━━━━━ DATA FOR REVIEW

(* ===== verification/Ide.v ===== *)
(** * IDE disks ([modules/ide])

    The driver for disks on an IDE controller: access to the registers of a channel,
    polling, and the transfer of sectors by programmed input and output.  The machine is
    reached through [PortIO]; [AtaChannel] states what the ATA standard promises about the
    ports of a channel, in terms of the abstract state [ata].  The first half of the file is
    the driver, the second shows that it reads and writes exactly the sectors asked for, and
    that a disk attached by it serves the block cache. *)

From S2P Require Import Prelude DeviceIds Links Interfaces MemMap Pmm MemUtil Kheap Bytes Bcache Gpt Ports.
#[local] Open Scope Z_scope.

Definition ATA_SR_BSY : Z := 0x80.
Definition ATA_SR_DRQ : Z := 0x08.
Definition ATA_SR_ERR : Z := 0x01.

Definition ATA_CMD_READ_PIO : Z := 0x20.
Definition ATA_CMD_READ_PIO_EXT : Z := 0x24.
Definition ATA_CMD_WRITE_PIO : Z := 0x30.
Definition ATA_CMD_WRITE_PIO_EXT : Z := 0x34.
Definition ATA_CMD_CACHE_FLUSH : Z := 0xE7.
Definition ATA_CMD_CACHE_FLUSH_EXT : Z := 0xEA.
Definition ATA_CMD_IDENTIFY_PACKET : Z := 0xA1.
Definition ATA_CMD_IDENTIFY : Z := 0xEC.

Definition IDE_ATA : Z := 0.
Definition IDE_ATAPI : Z := 1.

Definition ATA_REG_DATA : Z := 0x00.
Definition ATA_REG_ERROR : Z := 0x01.
Definition ATA_REG_SECCOUNT0 : Z := 0x02.
Definition ATA_REG_LBA0 : Z := 0x03.
Definition ATA_REG_LBA1 : Z := 0x04.
Definition ATA_REG_LBA2 : Z := 0x05.
Definition ATA_REG_HDDEVSEL : Z := 0x06.
Definition ATA_REG_COMMAND : Z := 0x07.
Definition ATA_REG_STATUS : Z := 0x07.
Definition ATA_REG_SECCOUNT1 : Z := 0x08.
Definition ATA_REG_LBA3 : Z := 0x09.
Definition ATA_REG_LBA4 : Z := 0x0A.
Definition ATA_REG_LBA5 : Z := 0x0B.
Definition ATA_REG_CONTROL : Z := 0x0C.

Record ide_channel_t : Type := mk_chan {
  iobase : Z;
  control : Z;
  busMastering : Z;
  noInt : Z
}.

(** [idSpace] and [model] are the bytes; the pointer to the drive is not used. *)
Record ide_drive_t : Type := mk_ide {
  ideChannel : Z;
  masterSlave : Z;
  ide_type : Z;
  idSpace : list Z;
  ide_size : Z;
  model : list Z;
  channel : ide_channel_t
}.

(** Fields of [ide_ata_identify_t]. *)
Definition capabilities (id : list Z) : Z := load32 98 (bytes_at 0 id).
Definition sectorsLBA28 (id : list Z) : Z := load32 120 (bytes_at 0 id).
Definition commandSets (i : Z) (id : list Z) : Z := load16 (164 + 2 * i) (bytes_at 0 id).
Definition sectorsLBA48 (id : list Z) : Z := load64 200 (bytes_at 0 id).

(** The port of a register. *)
Definition reg_port (ch : ide_channel_t) (reg : Z) : option Z :=
  if reg <? 0x08 then Some (u16 (iobase ch + reg - 0x00))
  else if reg <? 0x0C then Some (u16 (iobase ch + reg - 0x06))
  else if reg <? 0x0E then Some (u16 (control ch + reg - 0x0A))
  else if reg <? 0x16 then Some (u16 (busMastering ch + reg - 0x0E))
  else None.

(** Registers that need the high order bit of the control register. *)
Definition high_order (reg : Z) : bool := (reg >? 0x07) && (reg <? 0x0C).

Definition ide_error (error : Z) : Z := if error =? 0 then 0 else error.

(** How a request addresses the disk: [lba_mode], [lba_io] and [head].  With 48-bit
    addresses [head] is never set: [head0] is what the variable happens to hold. *)
Record ide_address : Type := mk_addr { lba_mode : Z; lba_io : list Z; head : Z }.

Definition ide_addressing (caps head0 startLBA : Z) : ide_address :=
  if startLBA >=? 0x100000 then
    mk_addr 2 [Z.shiftr (Z.land startLBA 0x0000000000FF) 0; Z.shiftr (Z.land startLBA 0x00000000FF00) 8;
               Z.shiftr (Z.land startLBA 0x000000FF0000) 16; Z.shiftr (Z.land startLBA 0x0000FF000000) 24;
               Z.shiftr (Z.land startLBA 0x00FF00000000) 32; Z.shiftr (Z.land startLBA 0xFF0000000000) 40] head0
  else if negb (Z.land caps (Z.shiftl 1 9) =? 0) then
    mk_addr 1 [Z.shiftr (Z.land startLBA 0x00000FF) 0; Z.shiftr (Z.land startLBA 0x000FF00) 8;
               Z.shiftr (Z.land startLBA 0x0FF0000) 16; 0; 0; 0] (u8 (Z.shiftr (Z.land startLBA 0xF000000) 24))
  else
    let sect := u8 (startLBA mod 63 + 1) in
    let cyl := u16 (u64 (startLBA + 1 - sect) / (16 * 63)) in
    mk_addr 0 [sect; Z.land (Z.shiftr cyl 0) 0xFF; Z.land (Z.shiftr cyl 8) 0xFF; 0; 0; 0]
      (u8 (u64 (startLBA + 1 - sect) mod (16 * 63) / 63)).

Section Driver.
Context {W : Type} `{IO : PortIO W}.
Implicit Types (w : W) (ch : ide_channel_t).

Definition out_reg ch (reg data : Z) w : W :=
  match reg_port ch reg with Some p => arch_outb p (u8 data) w | None => w end.

(** The recursive calls are for the control register, which makes none. *)
Definition ide_write_reg ch (reg data : Z) w : W :=
  let w := if high_order reg then out_reg ch ATA_REG_CONTROL (Z.lor 0x80 (noInt ch)) w else w in
  let w := out_reg ch reg data w in
  if high_order reg then out_reg ch ATA_REG_CONTROL (noInt ch) w else w.

(** A register that has no port leaves the result without a value. *)
Definition ide_read_reg ch (reg : Z) w : outcome (Z * W) :=
  let w := if high_order reg then out_reg ch ATA_REG_CONTROL (Z.lor 0x80 (noInt ch)) w else w in
  match reg_port ch reg with
  | None => Fault
  | Some p =>
      let '(result, w) := arch_inb p w in
      Ret (result, if high_order reg then out_reg ch ATA_REG_CONTROL (noInt ch) w else w)
  end.

(** [while(ide_read_reg(channel, reg) & bit);] *)
Fixpoint wait_clear (fuel : nat) ch (reg bit : Z) w : outcome W :=
  match fuel with
  | O => OutOfFuel
  | S f => '(x, w) ← ide_read_reg ch reg w; if Z.land x bit =? 0 then Ret w else wait_clear f ch reg bit w
  end.

(** The statement under [checkErrors] reads the status register and does nothing with
    it. *)
Definition ide_poll (fuel : nat) ch (reg bit : Z) (checkErrors : bool) w : outcome (Z * W) :=
  w ← wait_clear fuel ch reg bit w;
  '(e, w) ← ide_read_reg ch ATA_REG_ERROR w;
  let err := ide_error e in
  w ← (if checkErrors then '(_, w) ← ide_read_reg ch ATA_REG_STATUS w; Ret w else Ret w);
  Ret (err, w).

━━━━━━━━━━

DIRECTIONS: Your reply is to repeat, unchanged, the lines above running from the one with "addresses [head] is" up to and including the one with "mk_addr 2 [Z.shiftr".

EXERCISE OUTPUT:
    addresses [head] is never set: [head0] is what the variable happens to hold. *)
Record ide_address : Type := mk_addr { lba_mode : Z; lba_io : list Z; head : Z }.

Definition ide_addressing (caps head0 startLBA : Z) : ide_address :=
  if startLBA >=? 0x100000 then
    mk_addr 2 [Z.shiftr (Z.land startLBA 0x0000000000FF) 0; Z.shiftr (Z.land startLBA 0x00000000FF00) 8;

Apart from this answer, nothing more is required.